Where You Can Find More Information

        We file annual, quarterly and special reports, along with other information with the SEC. You may read and copy any document we file at the public reference facilities maintained by the SEC at 450 Fifth Street, N.W., Washington, D.C. 20549. Please call the SEC at 1-800-SEC-0330 for further information on the public reference rooms. Our common stock is traded on The American Stock Exchange. You may inspect reports and other information concerning us at the offices of the American Stock Exchange, Inc., 86 Trinity Place, New York, New York 10006. These filings and other information may also be inspected without charge at a Web site maintained by the SEC. The address of the site is http://www.sec.gov.


Incorporation of Certain Documents by Reference

        This prospectus is part of a registration statement filed with the SEC. The SEC allows us to "incorporate by reference" into this prospectus the information that we file with them, which means that we can disclose important information to you by referring you to those documents. The information incorporated by reference is considered to be part of this prospectus, and information that we file later with the SEC will automatically update and supersede this information. The following documents were filed with the SEC pursuant to the Exchange Act and are incorporated by reference and made a part of this prospectus:

        We are incorporating by reference the documents listed above and any future filings that we will make with the SEC under Sections 13(a), 13(c), 14 or 15(d) of the Securities Exchange Act of 1934 prior to the sale of all the shares covered by this prospectus.

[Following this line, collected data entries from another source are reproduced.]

(** A nonce is consumed exactly when no unexpired row holds its digest. *)
Lemma consume_spec nonce current w :
  let t := clock (tick w) in let digest := sha256_str nonce in
  let kept := keep (fun r => negb (ServiceAuthNonce.expires_at r <? t)) (rows (db w)) in
  let row := {| ServiceAuthNonce.nonce_digest := digest; ServiceAuthNonce.created_at := t;
                ServiceAuthNonce.expires_at := (current + MAX_SKEW_SECONDS) * 1000000 |} in
  exists b w', consume_service_auth_nonce nonce current w = Ok (b, w') /\
    (b = true /\ (forall r, r ∈ kept -> ServiceAuthNonce.nonce_digest r <> digest) /\ rows (db w') = kept ++ [row] \/
     b = false /\ exists r, r ∈ kept /\ ServiceAuthNonce.nonce_digest r = digest).
Proof.
  intros t digest kept row. unfold consume_service_auth_nonce, memdot_consume_service_auth_nonce.
  set (w1 := {| db := db w; tick := S (tick w) |}).
  set (w2 := {| db := set_rows kept (db w1); tick := tick w1 |}).
  rewrite (M_bind_step now _ w t w1) by done.
  rewrite (M_bind_step _ _ w1 tt w2) by done. unfold insert_nonce. fold digest. fold row.
  destruct (add row w2) as [[[] w']|e] eqn:E.
  - exists true, w'. split; [done|]. left. split; [done|]. apply add_Ok in E as [Hn ->]. rows_simpl. split; [|done].
    intros r Hr Hd. specialize (Hn r Hr). cbn in Hn. unfold ServiceAuthNonce.clash, same in Hn. cbn in Hn.
    by rewrite bool_decide_eq_true_2 in Hn.
  - unfold add in E. destruct (first _ _) as [r|] eqn:F; [|done]. injection E as <-. exists false, w2. split; [done|].
    right. split; [done|]. apply first_Some in F as [Hr Hc]. exists r. split; [exact Hr|].
    cbn in Hc. unfold ServiceAuthNonce.clash, same in Hc. cbn in Hc. by case_bool_decide.
Qed.

(** The facts a request is checked for. *)
Record checked (headers : Headers) (secret nonce : string) (current : Z) (g : ServiceAuthGrant) : Prop := {
  ck_nonce : strip (default "" (headers HEADER_NONCE)) = nonce;
  ck_time : exists ts, py_int (strip (default "" (headers HEADER_TS))) = Some ts /\ Z.abs (current - ts) <= MAX_SKEW_SECONDS;
  ck_signature : strip (default "" (headers HEADER_SIG)) =
    _sign (strip secret) (strip (default "" (headers HEADER_TS))) nonce (strip (default "" (headers HEADER_BODY)));
  ck_secret : MIN_SECRET_BYTES <= Z.of_nat (length (utf8 (strip secret)));
  ck_purpose : sg_purpose g ∈ EXTERNAL_PURPOSES;
  ck_expiry : current <= sg_exp g;
}.

Lemma check_envelope_Ok headers secret current nonce g :
  check_envelope headers secret current = Ok (Some (nonce, g)) -> checked headers secret nonce current g.
Proof.
  unfold check_envelope. destruct (_require_secret _) as [s|e] eqn:Es; [|done].
  unfold _require_secret in Es. apply bind_Ok in Es as ([] & Hs%raise_if_Ok & [= <-]). apply Z.ltb_ge in Hs.
  destruct (negb _); [done|]. destruct (negb _); [done|]. destruct (py_int _) as [ts|] eqn:Et; [|done].
  destruct (Z.ltb_spec MAX_SKEW_SECONDS (Z.abs (current - ts))) as [|Hts]; [done|].
  intros (sg & Hsg & Hm)%bind_Ok. destruct sg; cbn [negb] in Hm; [|done].
  apply bind_Ok in Hm as (decoded & _ & Hm). destruct decoded as [[| | | | | |payload]|]; try done.
  apply bind_Ok in Hm as (bound & _ & Hm). destruct bound; cbn [negb] in Hm; [|done].
  apply bind_Ok in Hm as (fields & _ & Hm). destruct fields as [[[[[account actor] p] exp] client]|]; [|done].
  destruct (bool_decide (p ∈ EXTERNAL_PURPOSES)) eqn:Hp; cbn [negb] in Hm; [|done]. apply bool_decide_eq_true in Hp.
  destruct (Z.ltb_spec exp current) as [|He]; [done|]. destruct (dict_get_or _ _ _); try done.
  destruct (negb _); [done|]. injection Hm as <- <-. split; cbn; try done; [by exists ts| |done..].
  unfold compare_digest in Hsg. destruct (_ && _); [|done]. injection Hsg as Hsg. symmetry. by apply String.eqb_eq.
Qed.

Lemma parse_Ok headers secret w o w' : parse_service_auth headers secret w = Ok (o, w') ->
  match o with
  | None => True
  | Some g => exists nonce, checked headers secret nonce (clock (tick w) / 1000000) g /\
      consume_service_auth_nonce nonce (clock (tick w) / 1000000) {| db := db w; tick := S (tick w) |} = Ok (true, w')
  end.
Proof.
  intros Hm. unfold parse_service_auth in Hm. draw Hm. step Hm as Hc. apply lift_Ok in Hc as [Hc ->].
  match type of Hc with _ = Ok ?x => destruct x as [[nonce g]|] end; [|by cleanM].
  step Hm as Hn. cleanM. match type of Hn with _ = Ok (?b, _) => destruct b end; [|done].
  exists nonce. split; [by apply check_envelope_Ok|done].
Qed.

(** C21: an accepted request was signed with the secret within the skew and
    before its expiry, for an external purpose, and its nonce is spent: a
    replay is refused as long as the nonce has not expired, that is for 300
    seconds after the acceptance; a later replay is accepted at most 300
    seconds after the timestamp of the request, so only if that timestamp lay
    in the future. *)
Theorem service_auth_single_use headers secret w g w1 :
  parse_service_auth headers secret w = Ok (Some g, w1) ->
  let t := clock (tick w) / 1000000 in
  exists nonce ts, checked headers secret nonce t g /\ py_int (strip (default "" (headers HEADER_TS))) = Some ts /\
  forall w2 g2 w3,
    (forall r, r ∈ rows (R := ServiceAuthNonce.t) (db w1) -> clock (S (tick w2)) <= ServiceAuthNonce.expires_at r ->
       r ∈ rows (db w2)) ->
    parse_service_auth headers secret w2 = Ok (Some g2, w3) ->
    (t + MAX_SKEW_SECONDS) * 1000000 < clock (S (tick w2)) /\ clock (tick w2) / 1000000 <= ts + MAX_SKEW_SECONDS.
Proof.
  intros Hp t. apply parse_Ok in Hp as (nonce & Hck & Hn). destruct (ck_time _ _ _ _ _ Hck) as (ts & Hts & _).
  exists nonce, ts. split_and!; [done|done|]. intros w2 g2 w3 Hkept Hp2.
  apply parse_Ok in Hp2 as (nonce2 & Hck2 & Hn2).
  assert (nonce2 = nonce) as -> by (rewrite <- (ck_nonce _ _ _ _ _ Hck2); apply (ck_nonce _ _ _ _ _ Hck)).
  destruct (ck_time _ _ _ _ _ Hck2) as (ts2 & Hts2 & Habs). rewrite Hts in Hts2. injection Hts2 as <-. split; [|lia].
  destruct (consume_spec nonce t {| db := db w; tick := S (tick w) |}) as (b & w' & Hb & Hcase).
  fold t in Hn. rewrite Hn in Hb. injection Hb as <- <-. destruct Hcase as [(_ & _ & Hrows)|(Hf & _)]; [|done].
  destruct (consume_spec nonce (clock (tick w2) / 1000000) {| db := db w2; tick := S (tick w2) |}) as (b & w' & Hb & Hcase).
  rewrite Hn2 in Hb. injection Hb as <- <-. destruct Hcase as [(_ & Hfresh & _)|(Hf & _)]; [|done].
  destruct (Z.lt_ge_cases ((t + MAX_SKEW_SECONDS) * 1000000) (clock (S (tick w2)))) as [|Hle]; [done|]. exfalso.
  match type of Hrows with _ = _ ++ [?r] => apply (Hfresh r); [|done] end.
  apply elem_of_keep. cbn [db tick ServiceAuthNonce.expires_at]. split.
  - apply Hkept; [|exact Hle]. rewrite Hrows. apply elem_of_app. right. by left.
  - apply negb_true_iff, Z.ltb_ge. exact Hle.
Qed.
End nonces.

(** The headers built for a grant are accepted: a request that carries
    them within the skew and before the expiry, with a nonce not seen before,
    parses to the account, actor, purpose, scopes, client and subject they were
    built for. *)
Theorem service_auth_roundtrip `{Env} secret account actor p scopes client subject exp authorization current nonce built headers w :
  build_service_auth_headers secret account actor p scopes client subject exp authorization current nonce = Ok built ->
  carries headers built authorization -> strip secret = secret -> plain nonce -> is_uuid account -> is_uuid actor ->
  p ∈ EXTERNAL_PURPOSES -> truthy client = true ->
  Z.abs (clock (tick w) / 1000000 - current) <= MAX_SKEW_SECONDS ->
  clock (tick w) / 1000000 <= default (current + 300) exp ->
  (forall r, r ∈ rows (db w) -> ServiceAuthNonce.nonce_digest r <> sha256_str nonce) ->
  exists w', parse_service_auth headers secret w =
    Ok (Some (granted account actor p scopes client subject exp current), w').
Proof.
  intros Hb Hc Hs Hn Ha Hact Hp Hcl Hskew Hexp Hfresh. unfold parse_service_auth.
  set (t := clock (tick w) / 1000000) in *. set (w1 := {| db := db w; tick := S (tick w) |}).
  rewrite (M_bind_step unix_time _ w t w1) by done.
  rewrite (M_bind_step _ _ w1 (Some (nonce, granted account actor p scopes client subject exp current)) w1).
  2: { apply lift_Ok. split; [|done]. by eapply envelope_checked. }
  destruct (consume_spec nonce t w1) as (b & w' & Hcons & Hcase). rewrite (M_bind_step _ _ _ _ _ Hcons).
  exists w'. destruct Hcase as [(-> & _)|(-> & r & Hr & Hd)]; [done|]. exfalso.
  apply elem_of_keep in Hr as [Hr _]. by apply (Hfresh r Hr).
Qed.

(** ** Witnesses *)

Definition sample_secret : string := "0123456789abcdef0123456789abcdef".

Definition sample_headers (ts : Z) : list (string * string) :=
  match build_service_auth_headers sample_secret 1 2 RequestPurpose.EXTERNAL_READ ["memdot.memory.read"] "claude" "sub" None
          (Some "Bearer x") ts "00ff" with
  | Ok l => l
  | Raise _ => []
  end.

Definition request_of (built : list (string * string)) (authorization : string) : Headers := fun h =>
  if String.eqb h "Authorization" then Some authorization else dict_lookup h built.

(** A hundred seconds pass between two readings of the clock. *)
Definition slow_env : Env := {| fresh_uuid := Z.of_nat; clock := fun n => Z.of_nat n * 100000000; signing_key := [] |}.

Notation parse_sample ts w :=
  (@parse_service_auth slow_env (request_of (sample_headers ts) "Bearer x") sample_secret w).

Lemma service_auth_roundtrip_witness : exists w', parse_sample 100 empty_world =
  Ok (Some (granted 1 2 RequestPurpose.EXTERNAL_READ ["memdot.memory.read"] "claude" "sub" None 100), w').
Proof.
  apply (@service_auth_roundtrip slow_env sample_secret 1 2 RequestPurpose.EXTERNAL_READ ["memdot.memory.read"] "claude" "sub"
    None (Some "Bearer x") 100 "00ff" (sample_headers 100)).
  - vm_compute. reflexivity.
  - split; [|reflexivity]. vm_compute. repeat constructor.
  - vm_compute. reflexivity.
  - split; [reflexivity|discriminate].
  - vm_compute. split; [discriminate|reflexivity].
  - vm_compute. split; [discriminate|reflexivity].
  - left.
  - reflexivity.
  - vm_compute. discriminate.
  - vm_compute. discriminate.
  - intros r Hr. inversion Hr.
Defined.

Definition after (n : nat) (r : res (option ServiceAuthGrant * World)) : World :=
  match r with Ok (_, w) => {| db := db w; tick := n |} | Raise _ => empty_world end.

(** A replay is refused at once; of a request dated 300 seconds ahead it is
    accepted 400 seconds later. *)
Lemma service_auth_single_use_witness :
  is_ok (parse_sample 100 empty_world) = true /\
  (forall g w3, parse_sample 100 (after 1 (parse_sample 100 empty_world)) <> Ok (Some g, w3)) /\
  match parse_sample 300 (after 4 (parse_sample 300 empty_world)) with Ok (Some _, _) => true | _ => false end = true.
Proof.
  split; [vm_compute; reflexivity|]. split.
  - intros g w3 Hp. destruct (parse_sample 100 empty_world) as [[[g1|] w1]|e] eqn:E; [|vm_compute in E; discriminate E..].
    destruct (@service_auth_single_use slow_env (request_of (sample_headers 100) "Bearer x") sample_secret empty_world g1 w1 E)
      as (nonce & ts & _ & _ & Hr).
    destruct (Hr (after 1 (Ok (Some g1, w1))) g w3 (fun r Hin _ => Hin) Hp) as [Ht _].
    vm_compute in Ht. discriminate Ht.
  - vm_compute. reflexivity.
Defined.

        Any statement contained in a document that is incorporated by reference will be modified or superseded for all purposes to the extent that a statement contained in this prospectus, or in any other document that is subsequently filed with the SEC and incorporated by reference, modifies or is contrary to that previous statement. Any statement so modified or superseded will not be deemed a part of this prospectus except as so modified and superseded.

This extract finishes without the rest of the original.